We were gratified that the Liberal government re-engaged in child care following the 2015 election. We welcomed the multi-year funding commitment for early learning and child care in the 2017 federal budget, and the negotiation of a multilateral agreement with the provinces and territories on early learning and child care.

However, the federal government must and can do more. First, we want the Government of Canada to increase its spending on child care by an additional $1 billion each year over 10 years to meet international benchmark standards. We recognize and applaud the Liberal promise to fund the creation of 250,000 new child care spaces for school-aged children. But we also need to see additional funds for the creation of more affordable infant, toddler and preschool child care in order to address the desperate shortage of supply.

Second, we want the federal government to negotiate new bilateral funding agreements with the provinces and territories, agreements that will simultaneously raise the quality of child care by lifting up the wages, working conditions and education of the child care workforce; increase access by substantially increasing the supply of high-quality, inclusive, flexible licensed child care for all age groups, using a publicly planned and managed approach; and make child care affordable for parents by providing direct operating funding to services.
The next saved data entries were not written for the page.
Definition infinity_spelling (s : string) : option num :=
  let t := lower s in
  if (String.eqb t "inf" || String.eqb t "+inf" || String.eqb t "infinity"
      || String.eqb t "+infinity")%bool then Some PInf
  else if (String.eqb t "-inf" || String.eqb t "-infinity")%bool then Some NInf
  else None.

Definition to_numeric_str (s : string) : result num :=
  match s with
  | EmptyString => Ok NaN
  | _ =>
      match to_double s with
      | Some q => Ok (Fin q)
      | None =>
          match infinity_spelling s with
          | Some v => Ok v
          | None => Raise ValueError
          end
      end
  end.

(** A missing cell stays missing through the [.str] methods and through
    [pd.to_numeric]. *)
Definition to_numeric_cell (cell : option string) : result num :=
  match cell with
  | None => Ok NaN
  | Some s => to_numeric_str s
  end.

(** [pd.to_numeric(series)] with the default [errors="raise"]. *)
Definition to_numeric (cells : list (option string)) : result (list num) :=
  mapM to_numeric_cell cells.

(** ** The listing table *)

(** One row of [listings.csv], with the columns the program reads.  Float
    columns are [num] (NaN is the missing value); a missing [price] cell is
    [None]. *)
Record Listing : Type := {
  name : string;
  host_name : string;
  host_since : string;
  price : option string;
  accommodates : Z;
  availability_365 : Z;
  room_type : string;
  latitude : num;
  longitude : num;
  minimum_nights_avg_ntm : num;
  reviews_per_month : num;
  number_of_reviews : Z;
  neighbourhood_cleansed : string
}.

Definition DataFrame : Type := list Listing.

(** [df[df[column] == value]] on a string column. *)
Definition where_eq (column : Listing -> string) (value : string) (df : DataFrame)
  : DataFrame :=
  filter (fun row => String.eqb (column row) value) df.

(** [Series.unique]: the distinct values, in order of first appearance. *)
Fixpoint unique (xs : list string) : list string :=
  match xs with
  | [] => []
  | x :: rest => x :: filter (fun y => negb (String.eqb y x)) (unique rest)
  end.

(** [neighbourhoods = listings["neighbourhood_cleansed"].unique()] *)
Definition neighbourhoods (listings : DataFrame) : list string :=
  unique (map neighbourhood_cleansed listings).

(** percentage of guests who DON'T leave a review *)
Definition guests_not_leaving_review : Q := 0.65.

(** ** [make_hist] *)

Record HistTrace : Type := {
  h_y : list string;
  h_marker_color : string;
  h_name : string;
  h_showlegend : bool
}.

Record HistFigure : Type := {
  h_traces : list HistTrace;
  h_yaxis_visible : bool;
  h_yaxis_showticklabels : bool
}.

Definition make_hist (df : DataFrame) : HistFigure :=
  let df_entire_home := map room_type (where_eq room_type "Entire home/apt" df) in
  let df_private_room := map room_type (where_eq room_type "Private room" df) in
  let df_shared_room := map room_type (where_eq room_type "Shared room" df) in
  {| h_traces :=
       [ {| h_y := df_shared_room; h_marker_color := "blue";
            h_name := "Shared room"; h_showlegend := false |};
         {| h_y := df_private_room; h_marker_color := "green";
            h_name := "Private room"; h_showlegend := false |};
         {| h_y := df_entire_home; h_marker_color := "red";
            h_name := "Entire home/apt"; h_showlegend := false |} ];
     h_yaxis_visible := false;
     h_yaxis_showticklabels := false |}.

(** ** [make_mapchart] *)

(** One entry of [customdata]: name, host name, host since, price,
    accommodates, yearly availability in percent. *)
Definition CustomDatum : Type :=
  (string * string * string * option string * Z * num)%type.

Definition make_hovertemplate (customdata : list CustomDatum) : string :=
  "<b>Apartment: %{customdata[0]}</b><br><b>Host name: </b><b>%{customdata[1]}</b><br><b>Host Since:
            </b>%{customdata[2]}<br><b>Price: </b>%{customdata[3]} / night<br><b>Person to accommodate: </b>%{customdata[4]}
            <br><b>Yearly Availability: </b>%{customdata[5]} days/year".

Record MapTrace : Type := {
  t_type : string;
  t_lat : list num;
  t_lon : list num;
  t_marker_color : string;
  t_customdata : list CustomDatum;
  t_name : string;
  t_hovertemplate : string
}.

Record MapLayout : Type := {
  l_style : string;
  l_uirevision : bool;
  l_zoom : Z;
  l_center_lon : num;
  l_center_lat : num;
  l_margin : Z * Z * Z * Z;
  l_height : Z;
  l_showlegend : bool;
  l_hovermode : string
}.

Record MapFigure : Type := {
  data : list MapTrace;
  layout : MapLayout
}.

(** [round(df["availability_365"] / 365 * 100, 1)] on one row. *)
Definition yearly_availability (row : Listing) : num :=
  round_to 1
    (fmul (fdiv (Fin (inject_Z (availability_365 row))) (Fin 365)) (Fin 100)).

(** The [zip] of six columns of one frame, row by row. *)
Definition customdatum (row : Listing) : CustomDatum :=
  (name row, host_name row, host_since row, price row,
   accommodates row, yearly_availability row).

Definition customdata_of (df : DataFrame) : list CustomDatum :=
  map customdatum df.
(** * Screenshot thumbnails (filmstrip) audit

    A shallow embedding of [lighthouse-core/audits/screenshot-thumbnails.js]:
    the nearest-neighbour scaler [scaleImageToThumbnail], the bucket sampler
    and result assembly of [_audit], and the error classification of [audit].

    JavaScript numbers are modelled by [number]: exact rationals extended with
    [NaN] and the two infinities.  Rounding of IEEE doubles and the sign of
    zero are not modelled; every other case distinction the source makes on
    numbers (truthiness, [Number.isFinite], comparisons with [NaN],
    [Math.max] of an empty list) is.

    The collaborators of the audit are inputs of the model: what
    [Speedline.request] settles to is a field of the artifacts, a frame
    carries its timestamp, its flag and its parsed image, and the JPEG
    encoder is the method of the class [Jpeg].  Exceptions are values of
    [outcome]; the two collections [_audit] mutates are threaded through the
    loop as a state, together with a log of the scaler and encoder calls. *)

From Stdlib Require Import ZArith QArith Qround Lqa Lia.
From stdpp Require Import base option list sorting gmap strings.

Local Open Scope Z_scope.

(** ** JavaScript numbers *)

Module JS.

Inductive number : Type :=
| NaN
| PInf
| NInf
| Fin (q : Q).

Definition of_Z (z : Z) : number := Fin (inject_Z z).

Definition is_zero (q : Q) : bool := Qeq_bool q 0%Q.

(** Unary minus. *)
Definition neg (a : number) : number :=
  match a with
  | NaN => NaN
  | PInf => NInf
  | NInf => PInf
  | Fin q => Fin (- q)%Q
  end.

(** [a + b] *)
Definition add (a b : number) : number :=
  match a, b with
  | NaN, _ | _, NaN => NaN
  | PInf, NInf | NInf, PInf => NaN
  | PInf, _ | _, PInf => PInf
  | NInf, _ | _, NInf => NInf
  | Fin x, Fin y => Fin (x + y)%Q
  end.

(** [a - b] *)
Definition sub (a b : number) : number := add a (neg b).

(** Sign of a number that is not [NaN]: [Lt] negative, [Eq] zero, [Gt] positive. *)
Definition sign (a : number) : comparison :=
  match a with
  | NaN => Eq
  | PInf => Gt
  | NInf => Lt
  | Fin q => (q ?= 0)%Q
  end.

Definition signed_inf (s : comparison) : number :=
  match s with
  | Eq => NaN
  | Gt => PInf
  | Lt => NInf
  end.

Definition sign_mul (s t : comparison) : comparison :=
  match s, t with
  | Eq, _ | _, Eq => Eq
  | Gt, Gt | Lt, Lt => Gt
  | Gt, Lt | Lt, Gt => Lt
  end.

(** [a * b]: an infinity times zero is [NaN]. *)
Definition mul (a b : number) : number :=
  match a, b with
  | NaN, _ | _, NaN => NaN
  | Fin x, Fin y => Fin (x * y)%Q
  | _, _ => signed_inf (sign_mul (sign a) (sign b))
  end.

(** [a / b]: a finite number over zero is an infinity of the sign of the
    numerator ([0 / 0] is [NaN]); an infinity over a finite number keeps or
    flips its sign, zero counting as positive. *)
Definition div (a b : number) : number :=
  match a, b with
  | NaN, _ | _, NaN => NaN
  | Fin x, Fin y => if is_zero y then signed_inf (x ?= 0)%Q else Fin (x / y)%Q
  | Fin _, _ => Fin 0%Q
  | _, Fin y =>
      match (y ?= 0)%Q with
      | Lt => neg a
      | _ => a
      end
  | _, _ => NaN
  end.

(** [a <= b]; false as soon as one side is [NaN]. *)
Definition le (a b : number) : bool :=
  match a, b with
  | NaN, _ | _, NaN => false
  | NInf, _ | _, PInf => true
  | Fin x, Fin y => Qle_bool x y
  | _, _ => false
  end.

(** [a < b]; false as soon as one side is [NaN]. *)
Definition lt (a b : number) : bool :=
  match a, b with
  | NaN, _ | _, NaN => false
  | PInf, _ | _, NInf => false
  | Fin x, Fin y => negb (Qle_bool y x)
  | _, _ => true
  end.

(** [Math.max(a, b)]. *)
Definition max2 (a b : number) : number :=
  match a, b with
  | NaN, _ | _, NaN => NaN
  | _, _ => if le a b then b else a
  end.

(** [Math.max(...xs)]; [-Infinity] when there is no argument. *)
Definition max_list (xs : list number) : number := foldl max2 NInf xs.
Third, we want to see legislation that enshrines Canada’s commitment to child care with an entitlement for all children. The legislation should set out the principles, conditions and accountability mechanisms for federal transfer payments to the provinces and territories similar to the Canada Health Act.

Fourth, we ask the federal government to deliver on its election promise to establish and fund a federal child care secretariat to lead and coordinate the federal government’s child care work.

Fifth, we ask that the federal government continue to fund and support the implementation of the indigenous early learning and child care framework to ensure that all indigenous children have access to spiritually enriching, culturally relevant, high-quality child care.

Thank you very much.

5:55 p.m.

Liberal

The Chair Liberal Wayne Easter

Thank you very much, Ms. Ballantyne.

I hate to go to four-minute rounds. Maybe we can do roughly four-minute rounds, possibly five minutes. I'd like to get eight people in. I guess nobody is getting out on flights tonight anyway.

We can start with Mr. Lawrence. We'll hold people to slightly less than five minutes.

Go ahead.

5:55 p.m.

Conservative

Philip Lawrence Conservative Northumberland—Peterborough South, ON

Thank you.

If it's okay, Chair, I want to discuss the impact of the carbon tax on agriculture. I would invite Scott, Pierre or David to respond to my question.

Some recent studies coming out of the Manitoba and Saskatchewan agricultural societies, as it were, have commented on the fact that there is a 12% increase in input costs—a $15,000 average cost. I'm wondering if your organizations have done any studies or could shed some light as to the impact on farmers and the sector of the carbon tax.